*** Opening of RECORDS TO USE ***

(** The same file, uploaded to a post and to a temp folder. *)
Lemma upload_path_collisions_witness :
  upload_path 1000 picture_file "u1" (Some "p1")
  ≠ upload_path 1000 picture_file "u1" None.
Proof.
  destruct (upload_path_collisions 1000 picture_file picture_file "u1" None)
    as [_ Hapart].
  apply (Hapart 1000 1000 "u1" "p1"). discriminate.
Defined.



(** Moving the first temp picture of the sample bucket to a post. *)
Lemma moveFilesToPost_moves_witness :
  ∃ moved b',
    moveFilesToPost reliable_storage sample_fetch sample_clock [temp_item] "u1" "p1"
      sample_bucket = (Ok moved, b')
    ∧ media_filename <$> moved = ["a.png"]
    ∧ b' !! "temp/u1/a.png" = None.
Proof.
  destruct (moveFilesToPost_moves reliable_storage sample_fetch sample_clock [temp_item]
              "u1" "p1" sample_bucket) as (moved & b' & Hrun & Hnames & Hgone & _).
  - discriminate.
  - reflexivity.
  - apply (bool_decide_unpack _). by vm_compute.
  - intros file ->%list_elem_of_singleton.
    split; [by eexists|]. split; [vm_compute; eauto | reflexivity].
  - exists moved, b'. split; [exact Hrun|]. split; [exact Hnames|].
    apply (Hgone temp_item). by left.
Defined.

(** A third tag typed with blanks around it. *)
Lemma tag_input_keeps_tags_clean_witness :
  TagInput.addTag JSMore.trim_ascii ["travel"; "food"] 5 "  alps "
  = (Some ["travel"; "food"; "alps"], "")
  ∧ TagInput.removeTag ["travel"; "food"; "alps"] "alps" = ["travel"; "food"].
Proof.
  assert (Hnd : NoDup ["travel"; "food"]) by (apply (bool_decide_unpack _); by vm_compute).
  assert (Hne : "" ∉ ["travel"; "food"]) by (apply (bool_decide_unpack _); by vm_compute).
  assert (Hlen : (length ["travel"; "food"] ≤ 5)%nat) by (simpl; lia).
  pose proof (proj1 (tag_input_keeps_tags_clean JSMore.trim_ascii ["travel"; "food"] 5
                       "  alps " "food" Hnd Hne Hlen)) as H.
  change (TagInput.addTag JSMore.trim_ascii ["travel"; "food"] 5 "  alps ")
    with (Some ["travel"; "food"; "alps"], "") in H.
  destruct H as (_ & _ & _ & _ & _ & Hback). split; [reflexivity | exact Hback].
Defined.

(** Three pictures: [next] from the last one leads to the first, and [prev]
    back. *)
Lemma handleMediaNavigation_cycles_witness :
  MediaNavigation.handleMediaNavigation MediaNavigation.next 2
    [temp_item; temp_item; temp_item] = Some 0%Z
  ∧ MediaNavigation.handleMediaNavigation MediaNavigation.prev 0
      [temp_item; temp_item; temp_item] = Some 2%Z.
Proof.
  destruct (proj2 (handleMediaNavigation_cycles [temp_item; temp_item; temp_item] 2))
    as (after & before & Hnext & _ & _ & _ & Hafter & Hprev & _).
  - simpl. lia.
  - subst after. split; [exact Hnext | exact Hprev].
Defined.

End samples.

*** Close of RECORDS TO USE ***
*** Opening of RECORDS TO USE ***

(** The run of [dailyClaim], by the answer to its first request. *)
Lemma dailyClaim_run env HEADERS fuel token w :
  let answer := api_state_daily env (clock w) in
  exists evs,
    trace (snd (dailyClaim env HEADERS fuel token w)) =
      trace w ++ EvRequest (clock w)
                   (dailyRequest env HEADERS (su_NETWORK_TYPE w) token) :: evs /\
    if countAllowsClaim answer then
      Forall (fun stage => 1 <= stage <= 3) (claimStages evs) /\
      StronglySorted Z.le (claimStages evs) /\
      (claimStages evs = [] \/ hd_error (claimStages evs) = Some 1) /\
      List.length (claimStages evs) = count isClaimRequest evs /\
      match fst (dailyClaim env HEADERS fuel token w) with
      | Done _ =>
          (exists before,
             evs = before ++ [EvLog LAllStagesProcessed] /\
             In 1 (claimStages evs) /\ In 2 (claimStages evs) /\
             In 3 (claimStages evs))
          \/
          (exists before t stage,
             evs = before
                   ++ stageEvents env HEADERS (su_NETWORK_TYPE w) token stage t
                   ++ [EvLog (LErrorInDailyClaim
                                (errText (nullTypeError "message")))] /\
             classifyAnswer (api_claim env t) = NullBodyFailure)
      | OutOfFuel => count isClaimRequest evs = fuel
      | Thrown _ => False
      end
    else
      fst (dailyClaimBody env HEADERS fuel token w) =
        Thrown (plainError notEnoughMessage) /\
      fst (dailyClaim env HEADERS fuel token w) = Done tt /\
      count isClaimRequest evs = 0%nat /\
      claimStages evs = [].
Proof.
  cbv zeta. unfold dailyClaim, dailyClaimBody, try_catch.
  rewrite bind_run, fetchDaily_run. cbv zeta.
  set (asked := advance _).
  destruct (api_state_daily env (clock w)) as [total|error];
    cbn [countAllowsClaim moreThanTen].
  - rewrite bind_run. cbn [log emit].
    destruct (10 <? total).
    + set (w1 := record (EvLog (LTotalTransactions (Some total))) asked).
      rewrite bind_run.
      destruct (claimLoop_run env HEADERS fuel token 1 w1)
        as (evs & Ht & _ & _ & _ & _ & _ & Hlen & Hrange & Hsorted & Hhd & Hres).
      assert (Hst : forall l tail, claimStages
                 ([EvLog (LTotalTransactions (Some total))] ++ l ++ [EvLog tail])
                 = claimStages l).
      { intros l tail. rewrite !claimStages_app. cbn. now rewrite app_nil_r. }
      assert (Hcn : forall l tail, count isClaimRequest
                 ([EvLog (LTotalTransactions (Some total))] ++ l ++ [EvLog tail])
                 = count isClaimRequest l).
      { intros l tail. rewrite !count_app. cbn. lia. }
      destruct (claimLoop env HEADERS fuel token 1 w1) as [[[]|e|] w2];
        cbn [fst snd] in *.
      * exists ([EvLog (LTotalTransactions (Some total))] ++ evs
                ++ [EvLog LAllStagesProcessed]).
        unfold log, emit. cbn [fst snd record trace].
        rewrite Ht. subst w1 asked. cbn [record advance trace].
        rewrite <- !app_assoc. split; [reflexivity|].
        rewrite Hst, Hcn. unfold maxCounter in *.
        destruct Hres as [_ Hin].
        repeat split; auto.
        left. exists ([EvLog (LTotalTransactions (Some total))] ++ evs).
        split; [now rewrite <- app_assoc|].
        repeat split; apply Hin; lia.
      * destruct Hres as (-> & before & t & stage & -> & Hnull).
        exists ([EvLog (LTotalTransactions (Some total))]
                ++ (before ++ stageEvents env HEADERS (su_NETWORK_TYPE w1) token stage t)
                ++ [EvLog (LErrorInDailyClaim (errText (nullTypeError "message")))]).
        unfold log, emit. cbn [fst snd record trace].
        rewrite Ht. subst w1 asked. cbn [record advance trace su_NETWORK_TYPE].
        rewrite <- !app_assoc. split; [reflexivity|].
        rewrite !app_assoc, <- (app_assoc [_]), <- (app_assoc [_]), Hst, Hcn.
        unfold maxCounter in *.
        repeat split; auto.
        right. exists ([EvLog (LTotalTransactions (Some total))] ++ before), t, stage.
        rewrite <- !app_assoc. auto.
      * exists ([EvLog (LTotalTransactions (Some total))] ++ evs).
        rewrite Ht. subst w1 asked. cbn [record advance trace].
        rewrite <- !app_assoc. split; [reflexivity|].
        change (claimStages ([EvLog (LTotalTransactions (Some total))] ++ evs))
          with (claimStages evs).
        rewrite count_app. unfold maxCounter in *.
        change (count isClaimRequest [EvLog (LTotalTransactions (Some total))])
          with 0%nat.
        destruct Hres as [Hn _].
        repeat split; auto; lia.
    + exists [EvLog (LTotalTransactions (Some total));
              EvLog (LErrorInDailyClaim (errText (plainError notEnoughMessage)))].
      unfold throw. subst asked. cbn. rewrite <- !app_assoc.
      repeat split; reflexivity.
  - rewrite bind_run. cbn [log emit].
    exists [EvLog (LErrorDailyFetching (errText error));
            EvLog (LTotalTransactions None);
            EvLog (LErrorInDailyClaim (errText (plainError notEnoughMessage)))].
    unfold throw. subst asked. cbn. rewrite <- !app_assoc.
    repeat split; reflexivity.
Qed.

*** Close of RECORDS TO USE ***

- WORK REQUEST -
The expected output is exactly the lines of the listing above between the line holding "left. exists ([EvLog" and the line holding "rewrite count_app. unfold", inclusive.

- FINAL ANSWER -
        left. exists ([EvLog (LTotalTransactions (Some total))] ++ evs).
        split; [now rewrite <- app_assoc|].
        repeat split; apply Hin; lia.
      * destruct Hres as (-> & before & t & stage & -> & Hnull).
        exists ([EvLog (LTotalTransactions (Some total))]
                ++ (before ++ stageEvents env HEADERS (su_NETWORK_TYPE w1) token stage t)
                ++ [EvLog (LErrorInDailyClaim (errText (nullTypeError "message")))]).
        unfold log, emit. cbn [fst snd record trace].
        rewrite Ht. subst w1 asked. cbn [record advance trace su_NETWORK_TYPE].
        rewrite <- !app_assoc. split; [reflexivity|].
        rewrite !app_assoc, <- (app_assoc [_]), <- (app_assoc [_]), Hst, Hcn.
        unfold maxCounter in *.
        repeat split; auto.
        right. exists ([EvLog (LTotalTransactions (Some total))] ++ before), t, stage.
        rewrite <- !app_assoc. auto.
      * exists ([EvLog (LTotalTransactions (Some total))] ++ evs).
        rewrite Ht. subst w1 asked. cbn [record advance trace].
        rewrite <- !app_assoc. split; [reflexivity|].
        change (claimStages ([EvLog (LTotalTransactions (Some total))] ++ evs))
          with (claimStages evs).
        rewrite count_app. unfold maxCounter in *.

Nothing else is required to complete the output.